We have a movie data set in JSON, Solr XML, and CSV formats.  All 3 formats contain the same data.  You can use any one format to index documents to Solr.

This example uses the `_default` configset that ships with Solr plus some custom fields added via Schema API as described [here](https://solr.apache.org/guide/solr/latest/getting-started/tutorial-vectors.html#preparing-for-the-vector-data) in the Solr Reference Guide.  It demonstrates the use of ParamSets in conjunction with the [Request Parameters API](https://solr.apache.org/guide/solr/latest/configuration-guide/request-parameters-api.html).

The original data was fetched from Freebase and the data license is present in the films-LICENSE.txt file.  Freebase was shutdown in 2016 by Google.

This data consists of the following fields:
 * `id` - unique identifier for the movie
 * `name` - Name of the movie
 * `directed_by` - The person(s) who directed the making of the film
 * `initial_release_date` - The earliest official initial film screening date in any country
 * `genre` - The genre(s) that the movie belongs to
 * `film_vector` - The 10 dimensional vector representing the film, according to a toy example embedding model

 The `name` and `initial_release_date` are created via the Schema API, and the `genre` and `direct_by` fields
 are created by the use of an Update Request Processor Chain called `add-unknown-fields-to-the-schema`.

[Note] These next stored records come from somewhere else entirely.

(** * WeFlow report engine: annual and dual report services

    A shallow embedding of the report-generation pipeline of
    [src/types/sns.ts] (class [AnnualReportService]) and
    [electron/services/dualReportService.ts] (class [DualReportService]):
    the content decoder, the per-session accumulators of the full scan
    (streak, heat map, conversation starts and response samples, phrases),
    the choice between the bulk "extras" answer and the full scan, the
    final phrase ranking, the rankings of the contacts ([coreFriends],
    [monthlyTopFriends]) and, of the dual report, [getFirstMessages] and
    [pickTop].

    Conventions of the embedding:
    - a JavaScript string is the list of its UTF-16 code units;
    - a JavaScript [Map] is an association list in insertion order, since the
      code iterates and sorts map entries;
    - integers that the code keeps in JavaScript numbers are [Z]; every
      quantity handled here stays far below 2^53, outside of time stamps
      that [Date] rejects anyway;
    - an exception is [None] in the [option] monad; the [try]/[catch] blocks
      of the source are written out where they occur;
    - the services of the host (time zone, clock, UTF-8 decoding, base64
      decoding, the zstd library, Unicode lower-casing) are the fields of a
      [Platform] record, and the message store ([wcdbService]) is a [Store]
      record of answers;
    - the progress messages, which depend on the wall clock, and the
      yielding to the event loop are left out. *)

From Stdlib Require Import ZArith NArith List Bool Lia.
From Stdlib.Strings Require Import String Ascii Byte.
From Stdlib Require Import Permutation Sorted.
From Stdlib Require DecimalString.
Import ListNotations.

Local Open Scope Z_scope.

(** ** JavaScript values used by the services *)

Module Js.

Definition code_unit := N.
Definition jsstring := list N.

Definition of_ascii (s : string) : jsstring :=
  map N_of_ascii (list_ascii_of_string s).

Fixpoint eqb (a b : jsstring) : bool :=
  match a, b with
  | [], [] => true
  | x :: a', y :: b' => N.eqb x y && eqb a' b'
  | _, _ => false
  end.
(** C5.  [lagrangeAtZero] throws the duplicate-x error exactly when two
    different positions of its argument hold the same x; when all x are
    pairwise distinct it returns a fraction. *)
Theorem lagrangeAtZero_duplicate points :
  (lagrangeAtZero points = Err (Error "Duplicate x values encountered")
   <-> duplicateX points) /\
  (~ duplicateX points -> exists f, lagrangeAtZero points = OK f).
Proof.
  destruct (lagrangeAtZero_cases points) as [(f & E & R & D & V)|(E & D)].
  - split; [split|].
    + rewrite E. discriminate.
    + intros H. contradiction.
    + intros _. exists f. exact E.
  - split; [split|].
    + intros _. exact D.
    + intros _. exact E.
    + intros H. contradiction.
Qed.

Lemma lagrangeAtZero_duplicate_witness :
  lagrangeAtZero [Point.mk 1 4; Point.mk 2 7; Point.mk 1 12]
  = Err (Error "Duplicate x values encountered").
Proof.
  apply (proj1 (lagrangeAtZero_duplicate _)).
  exists 0%nat, 2%nat. simpl. repeat split; try lia.
Defined.

(** C1.  For points with pairwise distinct x that lie on an integer
    polynomial with at most as many coefficients as there are points (degree
    at most k-1), [lagrangeAtZero] returns the fraction p(0)/1, and
    [toIntegerStringIfExact] extracts from it the decimal string of the
    constant term p(0). *)
Theorem lagrange_recovers_constant (points : list Point.t) (coeffs : list Z) :
  NoDup (map Point.x points) ->
  (List.length coeffs <= List.length points)%nat ->
  sampled coeffs points ->
  exists f,
    lagrangeAtZero points = OK f /\
    f = mkFraction (constantTerm coeffs) 1 /\
    polyEval coeffs 0 = constantTerm coeffs /\
    Fraction_toIntegerStringIfExact f
    = OK (BigInt_toString (constantTerm coeffs)).
Proof.
  intros Hnd Hlen Hs.
  destruct (lagrangeAtZero_cases points) as [(f & E & R & D & V)|(E & D)].
  2:{ apply duplicateX_NoDup in Hnd. contradiction. }
  exists f. split; [exact E|].
  assert (F : f = mkFraction (constantTerm coeffs) 1).
  { apply Fval_integer; [exact R|]. rewrite V.
    rewrite lagrange_interpolation with (c := map ofZ coeffs).
    - change 0%Qc with (ofZ 0). rewrite peval_ofZ, polyEval_0. reflexivity.
    - intros i j Hi Hj Hij Heq. apply ofZ_inj in Heq.
      apply D. exists i, j. auto.
    - rewrite length_map. exact Hlen.
    - intros i Hi. rewrite peval_ofZ. f_equal. apply Hs.
      apply nth_In. exact Hi. }
  split; [exact F|]. split; [apply polyEval_0|].
  rewrite F. reflexivity.
Qed.

Lemma lagrange_recovers_constant_witness :
  exists f,
    lagrangeAtZero [Point.mk 1 4; Point.mk 2 7; Point.mk 3 12] = OK f /\
    f = mkFraction 3 1 /\
    polyEval [3; 0; 1] 0 = 3 /\
    Fraction_toIntegerStringIfExact f = OK "3".
Proof.
  apply (lagrange_recovers_constant
           [Point.mk 1 4; Point.mk 2 7; Point.mk 3 12] [3; 0; 1]).
  - simpl. repeat constructor; simpl; intuition lia.
  - simpl. lia.
  - intros p [<-|[<-|[<-|[]]]]; reflexivity.
Defined.

(* ================================================================= *)
(** ** toIntegerStringIfExact *)

(** C4.  On a fraction with a non-zero denominator, [toIntegerStringIfExact]
    returns the decimal string of the numerator when the denominator is 1,
    returns the decimal string of the exact quotient when the denominator
    divides the numerator, and otherwise throws the not-integer error whose
    message shows numerator/denominator; so no string is returned for a
    value that is not an integer. *)
Theorem toIntegerStringIfExact_spec (f : Fraction) :
  den f <> 0 ->
  (den f = 1 ->
   Fraction_toIntegerStringIfExact f = OK (BigInt_toString (num f))) /\
  ((den f | num f) ->
   exists q, num f = q * den f /\
             Fraction_toIntegerStringIfExact f = OK (BigInt_toString q)) /\
  (~ (den f | num f) ->
   Fraction_toIntegerStringIfExact f
   = Err (Error ("Result is not integer: " ++ BigInt_toString (num f)
                   ++ "/" ++ BigInt_toString (den f))%string)).
Proof.
  intros Hd. unfold Fraction_toIntegerStringIfExact, Fraction_toString.
  destruct (Z.eqb_spec (den f) 1) as [H1|H1].
  - repeat split.
    + intros [q Hq]. exists (num f). split; [lia | reflexivity].
    + intros H. exfalso. apply H. rewrite H1. apply Z.divide_1_l.
  - unfold BigInt_rem, BigInt_div.
    destruct (Z.eqb_spec (den f) 0) as [|_]; [contradiction|]. cbn [bind].
    pose proof (Z.rem_divide (num f) (den f) Hd) as Hrem.
    destruct (Z.eqb_spec (Z.rem (num f) (den f)) 0) as [H0|H0]; cbn [bind].
    + repeat split.
      * intros H. contradiction.
      * intros _. destruct (proj1 Hrem H0) as [q Hq]. exists q.
        split; [exact Hq|]. rewrite Hq, Z.quot_mul by assumption. reflexivity.
      * intros H. exfalso. apply H, Hrem, H0.
    + repeat split.
      * intros H. contradiction.
      * intros H. exfalso. apply H0, Hrem, H.
Qed.

Lemma toIntegerStringIfExact_spec_witness :
  Fraction_toIntegerStringIfExact (mkFraction 7 2)
  = Err (Error "Result is not integer: 7/2").
Proof.
  apply (toIntegerStringIfExact_spec (mkFraction 7 2)).
  - simpl. lia.
  - simpl. intros [q Hq]. lia.
Defined.

(** C10.  On the empty sequence [lagrangeAtZero] returns the fraction 0/1. *)
Theorem lagrangeAtZero_empty : lagrangeAtZero [] = OK (mkFraction 0 1).
Proof. reflexivity. Qed.

(* ================================================================= *)
(** ** The decoder *)

Lemma charCode_fromCharCode z : 0 <= z < 256 -> charCode (fromCharCode z) = z.
Proof.
  intros Hz. unfold charCode, fromCharCode.
  rewrite N_ascii_embedding by lia. lia.
Qed.
(** An exception no handler is registered for becomes Flask's 500;
    the text stands for the error page that Flask renders. *)
Definition internal_server_error : response :=
  (Text "Internal Server Error", HTTPStatus.INTERNAL_SERVER_ERROR).

(** What the blueprint answers for a view. *)
Definition respond (v : view response) (w : world) : response * world :=
  match v w with
  | (Returns r, w') => (r, w')
  | (Raises NotFound, w') => (page_not_found, w')
  | (Raises _, w') => (internal_server_error, w')
  end.

Inductive request :=
| POST (request_json : json)
| GET_all (request_args : list (string * string))
| GET (id : Z)
| PUT (id : Z) (request_json : json)
| DELETE (id : Z).

(** [person_bp]: the routes under [/persons]. *)
Definition person_bp (r : request) : world → response * world :=
  respond
    match r with
    | POST request_json => create_person request_json
    | GET_all request_args => get_all_persons request_args
    | GET id => get_person_by_id id
    | PUT id request_json => update_person id request_json
    | DELETE id => delete_person id
    end.

End main.

(** Importing the module runs the class body of the schema, which reads
    [date.today()] in the world of the import, and registers the
    blueprint; [app.run()] then serves requests, each in the world of
    its own time. *)
Definition app `{Library} `{Backend} (at_import : world)
  : request → world → response * world :=
  person_bp (today at_import).
(** * ckeditor5-typing: text transformation, text watcher, unsafe keystrokes
      and delete handling, embedded in Rocq.

    The development follows the JavaScript sources:
      - src/texttransformation.js                      (module [TextTransformation])
      - src/utils/injectunsafekeystrokeshandling.js    (module [UnsafeKeystrokes])
      - src/delete.js                                  (module [Delete])
    and, for the watcher whose source file is not part of the tree, the
    specification text (module [TextWatcher]).

    JavaScript strings are sequences of UTF-16 code units; regular
    expressions are the backtracking matchers of ECMAScript. *)

From Stdlib Require Import NArith ZArith Ascii String List Lia Bool.
From stdpp Require Import base option list strings gmap.

Local Open Scope N_scope.

(* ===================================================================== *)
(** * JavaScript values used by the sources                               *)
(* ===================================================================== *)

Module JS.

(** A JavaScript string: its UTF-16 code units. *)
Definition jsstring := list N.

(** Code unit of an ASCII character. *)
Definition ch (a : ascii) : N := N_of_ascii a.

(** The JavaScript string with the characters of an ASCII literal. *)
Definition str (s : string) : jsstring := ch <$> list_ascii_of_string s.

(** Errors a script can throw.  [OutOfFuel] is not a JavaScript error: it
    marks a run of the model that stopped because a bounded search was cut
    short.  It is propagated unchanged, so a run that ends in a value or in
    another error never met it; the matcher is shown below never to raise
    it. *)
Inductive error := TypeError | SyntaxError | OutOfFuel.

Inductive outcome (A : Type) :=
| Ok (a : A)
| Throw (e : error).
Arguments Ok {A} a.
Arguments Throw {A} e.

(** Sequencing: a thrown error skips the rest of the statements. *)
Global Instance outcome_ret : MRet outcome := fun A a => Ok a.
Global Instance outcome_bind : MBind outcome := fun A B f m =>
  match m with
  | Ok a => f a
  | Throw e => Throw e
  end.

Definition is_ok {A} (m : outcome A) : bool :=
  match m with Ok _ => true | Throw _ => false end.

(** [s.substring(i, j)] for [i <= j]. *)
Definition substring (i j : nat) (s : jsstring) : jsstring :=
  take (j - i) (drop i s).

Global Instance error_eq_dec : EqDecision error.
Proof. solve_decision. Defined.

(** The value of an expression evaluated while a module is loaded, given
    that the evaluation did not throw. *)
Definition loaded {A} (o : outcome A) : is_ok o = true -> A :=
  match o with
  | Ok a => fun _ => a
  | Throw _ => fun H => False_rect A (Bool.diff_false_true H)
  end.

End JS.

Import JS.


(* ===================================================================== *)
(** * Regular expressions ([new RegExp], [exec], [test])                  *)
(* ===================================================================== *)

Module RegExp.

(** ** Abstract syntax of the pattern fragment the sources use *)

Inductive class_item :=
| CChar (c : N)
| CRange (lo hi : N)
| CSpace (positive : bool)      (* \s, \S *)
| CDigit (positive : bool)      (* \d, \D *)
| CWord (positive : bool).      (* \w, \W *)

Inductive re :=
| REmpty
| RChar (c : N)
| RAny                                   (* . *)
| RClass (negated : bool) (items : list class_item)
| RBol                                   (* ^ *)
| REol                                   (* $ *)
| RSeq (a b : re)
| RAlt (a b : re)
| RRepeat (min : nat) (max : option nat) (a : re)   (* greedy *, +, ? *)
| RGroup (i : nat) (a : re)              (* i-th capturing group *)
| RNonCapture (a : re).                  (* (?: ... ) *)

(** A compiled regular expression: the pattern and its number of
    capturing groups. *)
Record regexp := { pattern : re; nGroups : nat }.
(** * Organization views of the judge site (judge/views/organization.py)

    A shallow embedding of the request handlers of
    [judge/views/organization.py]: the world a handler runs in (the
    profile and organization tables, the in-memory profile objects, the
    cache, the clock), a small state-and-exception monad for Python's
    control flow, the handlers themselves, and the properties the
    specification states about them. *)

From stdpp Require Import gmap strings list fin_maps sorting.

#[local] Set Warnings "-clear-no-such-hyp".

Local Open Scope Z_scope.
Local Open Scope string_scope.

(** ** Data model *)

(** [django.contrib.auth] user rows, as far as the views read them. *)
Module AuthUser.
Record t := mk { username : string; is_active : bool }.
End AuthUser.

(** [judge.models.Organization]. [id] is the primary key, [key] the slug. *)
Module Organization.
Record t := mk {
  id : Z;
  key : string;
  name : string;
  about : string;
  registrant : option Z
}.
End Organization.

(** [judge.models.Profile]. The foreign key to an organization is the
    column [organization_id]; [None] is SQL NULL. [points] is the
    reputation score, a whole number here. *)
Module Profile.
Record t := mk {
  pk : Z;
  user : AuthUser.t;
  points : Z;
  organization_id : option Z;
  organization_join_time : option Z
}.
(** ** The key loop *)

Lemma in_range (lo i : Z) (n : nat) :
  In i (range lo n) <-> lo <= i < lo + Z.of_nat n.
Proof.
  unfold range. rewrite in_map_iff. split.
  - intros (k & <- & Hk). apply in_seq in Hk. lia.
  - intros Hi. exists (Z.to_nat (i - lo)). split; [lia |].
    apply in_seq. lia.
Qed.

(** A loop whose iterations only emit. *)
Lemma for_each_run (l : list Z) (body : Z -> M unit) (f : Z -> list action)
      (s : state) :
  (forall i, In i l -> body i s = (tt, s, f i)) ->
  for_each l body s = (tt, s, flat_map f l).
Proof.
  induction l as [| i l IH]; intros Hbody; simpl.
  - reflexivity.
  - eapply bind_run.
    + apply Hbody. now left.
    + apply IH. intros j Hj. apply Hbody. now right.
Qed.

(** [x & (uint16_t)(1 << i)] for a key index. *)
Lemma bit_and_key (x i : Z) :
  0 <= i < 16 -> bit_and x (u16 (Z.shiftl 0x0001 i)) = Z.testbit x i.
Proof.
  intros Hi. unfold u16. rewrite Z.mod_small.
  - apply bit_and_testbit. lia.
  - rewrite Z.shiftl_1_l. split; [apply Z.pow_nonneg; lia |].
    change 65536 with (2 ^ 16). apply Z.pow_lt_mono_r; lia.
Qed.

(** The key loop emits the events of its keys in key order and changes no
    global. *)
Lemma key_events_run cfg pf (bv : bank_vars) (s : state) :
  keycount bv <= 16 ->
  key_events cfg pf bv s =
    (tt, s,
     flat_map (key_actions cfg pf bv (g_key_bank_selected s))
              (range 0 (Z.to_nat (keycount bv)))).
Proof.
  intros Hcount. unfold key_events. apply for_each_run.
  intros i Hi. apply in_range in Hi.
  cbv zeta. rewrite !bit_and_key by lia.
  unfold key_actions. run_task.
  destruct (Z.testbit (keydown bv) i); destruct (Z.testbit (keyup bv) i);
    destruct (is_ableton cfg); reflexivity.
Qed.

Lemma fourbanks_setup_result cfg inp (s : state) :
  result (fourbanks_setup cfg inp) s = fourbanks_vars cfg inp.
Proof. unfold fourbanks_setup. destruct (g_key_fourbanks_mode cfg); reflexivity. Qed.

Lemma fourbanks_keycount cfg inp : 0 <= keycount (fourbanks_vars cfg inp) <= 16.
Proof.
  unfold fourbanks_vars. destruct (g_key_fourbanks_mode cfg); simpl; lia.
Qed.

(** X8.  In a configured run, for every playable key [i] (below 16, or
    below 12 in Fourbanks Internal mode), the output contains, next to each
    other and in this order: on a down edge of the key, the raw CC with
    value 127 on channel [g_midi_channel + 1] (Ableton mode only) and the
    Note-On; on an up edge, the Note-Off and the raw CC with value 0
    (Ableton mode only).  The note is the one the key maps to in the bank
    selected at the end of the run, so a key that goes down in the run that
    switches banks plays in the new bank. *)
Theorem key_edge_events cfg pf inp (s : state) (i : Z) :
  USB_Configured inp = true ->
  let bv := fourbanks_vars cfg inp in
  0 <= i < keycount bv ->
  let selected := g_key_bank_selected (exec (Midifighter_Task cfg pf inp) s) in
  exists pre post,
    trace (Midifighter_Task cfg pf inp) s
    = pre ++ key_actions cfg pf bv selected i ++ post.
Proof.
  intros Husb bv Hi selected.
  pose proof (fourbanks_keycount cfg inp) as Hcount. fold bv in Hcount.
  unfold selected. rewrite configured_task by assumption.
  unfold after_analog.
  do 4 rewrite exec_bind.
  set (s3 := exec (expansion_analog cfg pf inp)
               (exec (expansion_digital cfg inp)
                  (exec (receive_loop cfg (rx_packets inp)) s))).
  rewrite fourbanks_setup_result. fold bv.
  set (s4 := exec (fourbanks_setup cfg inp) s3).
  rewrite exec_bind.
  fold (after_bank_select cfg pf inp bv).
  rewrite after_bank_select_keeps_bank.
  do 7 rewrite trace_bind. fold s3.
  rewrite fourbanks_setup_result. fold bv. fold s4.
  set (s6 := exec (bank_release bv) (exec (bank_select bv) s4)).
  assert (Hs6 : g_key_bank_selected s6
                = g_key_bank_selected (exec (bank_select bv) s4)).
  { unfold s6.
    assert (H : preserves g_key_bank_selected (bank_release bv))
      by (unfold bank_release; frame).
    apply H. }
  unfold trace at 7. rewrite key_events_run by lia. cbn [snd].
  rewrite Hs6.
  assert (Hin : In i (range 0 (Z.to_nat (keycount bv))))
    by (apply in_range; lia).
  apply in_split in Hin. destruct Hin as (l1 & l2 & Hsplit).
  rewrite Hsplit, flat_map_app. cbn [flat_map].
  match goal with
  | |- exists pre post,
        ?a ++ ?b ++ ?c ++ ?d ++ ?e ++ ?f ++ (?g ++ ?m ++ ?h) ++ ?r = _ =>
      exists (a ++ b ++ c ++ d ++ e ++ f ++ g), (h ++ r)
  end.
  now rewrite <- !app_assoc.
Qed.

Lemma key_edge_events_witness :
  exists pre post,
    trace (Midifighter_Task (demo_config ABLETON FOURBANKS_OFF)
                            (demo_platform false) (keys_input 8 0 8))
          power_on
    = pre ++ [midi_stream_raw_cc 3 39 127; midi_stream_note 39 true] ++ post.
Proof.
  assert (Hkey : 0 <= 3 < keycount (fourbanks_vars
                                     (demo_config ABLETON FOURBANKS_OFF)
                                     (keys_input 8 0 8)))
    by (simpl; lia).
  exact (key_edge_events (demo_config ABLETON FOURBANKS_OFF)
           (demo_platform false) (keys_input 8 0 8) power_on 3 eq_refl Hkey).
Defined.

(** ** The CC events of a run *)

Lemma analog_cc_valid cfg (i value : Z) :
  0 <= i < NUM_ANALOG -> emits valid_cc (analog_cc cfg i value).
Proof.
  intros Hi s. unfold analog_cc.
  rewrite cc_a_value, cc_b_value by assumption.
  change NOTEON_LOW with 3. change NOTEON_HIGH with 124.
  pose proof (remap_range 3 124 0 127 value ltac:(lia) ltac:(lia)) as Hr1.
  pose proof (remap_range 64 124 0 105 value ltac:(lia) ltac:(lia)) as Hr2.
  set (r1 := remap value 3 124 0 127) in *.
  set (r2 := remap value 64 124 0 105) in *.
  clearbody r1 r2.
  assert (Hca : 16 <= 16 + 2 * i <= 23) by (unfold NUM_ANALOG in Hi; lia).
  assert (Hcb : 16 <= 16 + 2 * i + 1 <= 23) by (unfold NUM_ANALOG in Hi; lia).
  set (ca := 16 + 2 * i) in *. set (cb := ca + 1) in *. clearbody cb ca.
  destruct ((3 <=? value) && (value <=? 124)); [| constructor].
  destruct (is_traktor cfg).
  - destruct (64 <=? value).
    + run_task. repeat constructor; simpl; lia.
    + run_task. destruct (0 <? second_cc_value s); simpl;
        repeat constructor; simpl; lia.
  - run_task. repeat constructor; simpl; lia.
Qed.

Lemma expansion_analog_valid_cc cfg pf inp :
  emits valid_cc (expansion_analog cfg pf inp).
Proof.
  unfold expansion_analog. apply emits_bind; [apply emits_gets | intros adc].
  apply emits_for_each. intros i Hi.
  apply in_range in Hi. change (Z.of_nat (Z.to_nat NUM_ANALOG)) with 4 in Hi.
  unfold analog_channel.
  apply emits_bind; [apply emits_gets | intros prev]. cbv zeta.
  apply emits_when. intros _.
  apply emits_bind; [apply analog_cc_valid; unfold NUM_ANALOG; lia |].
  intros _. unfold analog_notes. command_steps; simpl; trivial.
Qed.

(** X9.  Every CC event a run of the task emits is a valid one from the
    analog channels: its controller is one of 16..23 and its value is
    between 0 and 127, whatever the ADC readings, the inputs and the
    state. *)
Theorem cc_events_are_valid cfg pf inp (s : state) (cc value : Z) :
  In (midi_stream_cc cc value) (trace (Midifighter_Task cfg pf inp) s) ->
  16 <= cc <= 23 /\ 0 <= value <= 127.
Proof.
  intros Hin.
  assert (Hall : emits valid_cc (Midifighter_Task cfg pf inp)).
  { unfold Midifighter_Task.
    destruct (negb (USB_Configured inp)); [apply emits_modify |].
    apply emits_bind; [apply receive_loop_emits; simpl; trivial | intros _].
    apply emits_bind; [phase | intros _].
    apply emits_bind; [apply expansion_analog_valid_cc | intros _].
    phase. }
  specialize (Hall s). rewrite Forall_forall in Hall.
  apply Hall in Hin. exact Hin.
Qed.

Lemma cc_events_are_valid_witness :
  let task := Midifighter_Task (demo_config TRAKTOR FOURBANKS_OFF)
                               (demo_platform false) (slider0_input 800) in
  In (midi_stream_cc 17 63) (trace task power_on) /\
  (16 <= 17 <= 23 /\ 0 <= 63 <= 127).
Proof.
  intros task.
  assert (Hin : In (midi_stream_cc 17 63) (trace task power_on))
    by (right; left; reflexivity).
  split; [exact Hin |].
  exact (cc_events_are_valid (demo_config TRAKTOR FOURBANKS_OFF)
           (demo_platform false) (slider0_input 800) power_on 17 63 Hin).
Defined.
(** ** The three paths through [new_turn_action] *)

Lemma new_turn_action_path (self : BotGame) (tn : NewTurn) :
  turn_path self tn (new_turn_action self tn).
Proof.
  unfold new_turn_action. fold (my_pos tn).
  destruct (PyDict.get (my_pos tn) (lighthouses_dict (NewTurn_Lighthouses tn)))
    as [lh|] eqn:Eget.
  - destruct (PlayerRef_eqb (Lighthouse_Owner lh) (player_num self)) eqn:Eown; simpl.
    + apply path_owned with lh; [assumption | now apply PlayerRef_eqb_eq].
    + apply path_attack with lh; [assumption | now apply PlayerRef_eqb_neq].
  - apply path_elsewhere. assumption.
Qed.

Lemma Position_eta (p : Position) : mkPosition (X p) (Y p) = p.
Proof. destruct p; reflexivity. Qed.

(** What [choose_target] leaves alone. *)
Lemma choose_target_frame (p : pos) (d : PyDict.t) (self : BotGame) :
  let self' := choose_target p d self in
  player_num self' = player_num self /\
  initial_state self' = initial_state self /\
  turn_states self' = turn_states self /\
  visited self' = visited self /\
  countT self' = countT self.
Proof.
  unfold choose_target.
  destruct (match target self with
            | Some tg => contains (visited self) tg
            | None => true
            end);
    [destruct (filter _ _)|]; simpl; repeat split.
Qed.

(** The action built by the movement step is [MOVE] when a target is held
    and [PASS] otherwise. *)
Lemma move_toward_target_action (tn : NewTurn) (self : BotGame) :
  let a := fst (move_toward_target tn self) in
  match target self with
  | Some (tx, ty) =>
      a = mkNewAction MOVE
            (mkPosition (X (NewTurn_Position tn) + Z.sgn (tx - X (NewTurn_Position tn)))
                        (Y (NewTurn_Position tn) + Z.sgn (ty - Y (NewTurn_Position tn))))
            None
  | None => a = mkNewAction PASS (NewTurn_Position tn) None
  end.
Proof.
  unfold move_toward_target; simpl.
  destruct (target self) as [[tx ty]|]; simpl.
  - f_equal. f_equal.
    + destruct (Z.eqb_spec tx (X (NewTurn_Position tn))).
      * subst. rewrite Z.sub_diag. reflexivity.
      * destruct (Z.gtb_spec tx (X (NewTurn_Position tn))).
        -- rewrite Z.sgn_pos by lia. reflexivity.
        -- rewrite Z.sgn_neg by lia. reflexivity.
    + destruct (Z.eqb_spec ty (Y (NewTurn_Position tn))).
      * subst. rewrite Z.sub_diag. reflexivity.
      * destruct (Z.gtb_spec ty (Y (NewTurn_Position tn))).
        -- rewrite Z.sgn_pos by lia. reflexivity.
        -- rewrite Z.sgn_neg by lia. reflexivity.
  - rewrite Position_eta. reflexivity.
Qed.

Lemma move_toward_target_state (tn : NewTurn) (self : BotGame) :
  snd (move_toward_target tn self) =
  record_turn tn (fst (move_toward_target tn self)) self.
Proof. reflexivity. Qed.

Lemma move_toward_target_not_attack (tn : NewTurn) (self : BotGame) :
  NewAction_Action (fst (move_toward_target tn self)) = MOVE /\ target self <> None \/
  NewAction_Action (fst (move_toward_target tn self)) = PASS /\ target self = None.
Proof.
  unfold move_toward_target; simpl.
  destruct (target self) as [[tx ty]|]; simpl.
  - left; split; congruence.
  - right; split; reflexivity.
Qed.

(** Case analysis on the path a turn takes. *)
Ltac turn_paths self tn :=
  let P := fresh "P" in
  pose proof (new_turn_action_path self tn) as P;
  inversion P as [lh_here Hget Hown Hr | lh_here Hget Hown Hr | Hget Hr];
  clear P.

(** On a path through the movement step, the two actions it can build. *)
Ltac move_or_pass :=
  match goal with
  | |- context [move_toward_target ?tn ?s] =>
      let E := fresh "E" in
      destruct (move_toward_target_not_attack tn s) as [[E _]|[E _]];
      rewrite E
  end.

 The `film_vector` is an embedding vector created to represent the movie with 10 dimensions. The vector is created from a BERT pre-trained model, followed by a dimension reduction technique to reduce the embeddings from 768 to 10 dimensions. Even though it is expected that similar movies will be close to each other, this model is just a "toy example", so it's not guaranteed to be a good representation for the movies. The Python scripts utilized to create the model and calculate the films vectors are in the [vectors directory](./vectors).